What's the goose report for ND between Grand Forks and Devils Lake??? Anything in the area? I know this is short notice but I need to decide if I'm going to go this weekend.


----------



## goosehunternd (Mar 10, 2006)

Birds jumped the fence, stay home its not worth it.


----------



## doublereed (Mar 27, 2009)

Just in the last couple days or what?


----------



## Acemallard (Sep 30, 2003)

There are plenty of geese in ND just gotta look for them. We found over 30k tonight.

HARDCORE WATERFOWLER.


----------



## Bustem36 (Feb 5, 2008)

doublereed if your headed through that area you should find birds. It may take a little driving around but you are definately going to be in the right area!! Go get'em I'm headed up that way 2marrow


----------



## NDTerminator (Aug 20, 2003)

It peaked around the Lake Region last weekend and now it's all over but the shouting. As said earlier you can find a few SOBs but you'll burn gas to locate what few are around.

On Sat/Sun I bet I had 20,000 plus birds just around my farmstead alone. Two days ago I saw one group of maybe 100 feeding on the way back home from town after work. Yesterday I had one group of 20 fly over the yard when I was leaving in the morning and that was it. Saw one group of 6 when I was feeding critters late yesterday afternoon...

Still I"m an optomist so I have the BPS loaded with Black Cloud BBs behind the kitchen door and will leave it there for a few days yet...


----------



## KEN W (Feb 22, 2002)

NDT......

I'll bet the dogs go wild when you start dropping them in the yard.


----------



## NDTerminator (Aug 20, 2003)

Makes for easy retrieves... :beer:


----------



## wtrfowl14 (Dec 21, 2007)

Just hope they don't drop one on a power line like I had one last fall off my front step...I thought the pole was going to break as it was rocking back and forth


----------



## goosenoose (Feb 18, 2009)

wtrfowl14 said:


> Just hope they don't drop one on a power line like I had one last fall off my front step...I thought the pole was going to break as it was rocking back and forth


 thats sweet !!! thats like shooting at a 350 bull off my back deck and missing sticking the arrow in the yard fence. peace out


----------



## NDTerminator (Aug 20, 2003)

I was out cleaning the barn this morning (the18th) and there were maybe a couple hundred working a field two sections south. Every now & then a small bunch flew by, but their paths was so varied that it wasn't worth getting out a shotgun & standing in the snow/sleet...
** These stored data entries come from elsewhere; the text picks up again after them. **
(* ===== verification/_CoqProject ===== *)
-Q . S2P
Prelude.v
Bytes.v
Buffer.v
Base.v
InetAddress.v
HttpRequest.v
HttpContext.v
HttpResponse.v
Regex.v
Application.v
ApplicationProps.v
Channel.v
EPollPoller.v
TinySockets.v
Acceptor.v
AcceptorProps.v
Socket.v
TimerQueue.v
Connector.v
ConnectorProps.v
LoopThreads.v
EventLoopThread.v
EventLoop.v
EventLoopThreadPool.v
TCPConnection.v
ConnLife.v
TCPServer.v
TCPServerProps.v
TCPConnectionInv.v
TCPConnectionProps.v
ConnLifeProps.v
HttpServer.v
HttpWellFormed.v
ConnectorSteps.v
TCPClient.v
TCPClientInv.v
TCPClientProps.v
CDN.v
HttpService.v
Startup.v
HttpConversation.v
Website.v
I suspect thse are not new migrants but the tail end the peak numbers of last weekend, that haven't yet left the area...


----------



## doublereed (Mar 27, 2009)

There were a ton of birds up there. I think we hit the last push of them. Didn't get too many. They get smart really fast.


----------



## Mallard Island (Mar 5, 2006)

No there was another push today I shot 2 more this am, they are still around.


----------



## snowbus (Mar 7, 2007)

Nice Post Mallard Island - I'm heading out May 4th for my first hunt this Spring. Odd? Yes, but still happy I'll get one hunt in.......


----------



## doublereed (Mar 27, 2009)

I don't know how many are going to be left next weekend as I heard you guys are supposed to hit 80 later this week. Stuff will be moving.

Good luck!


----------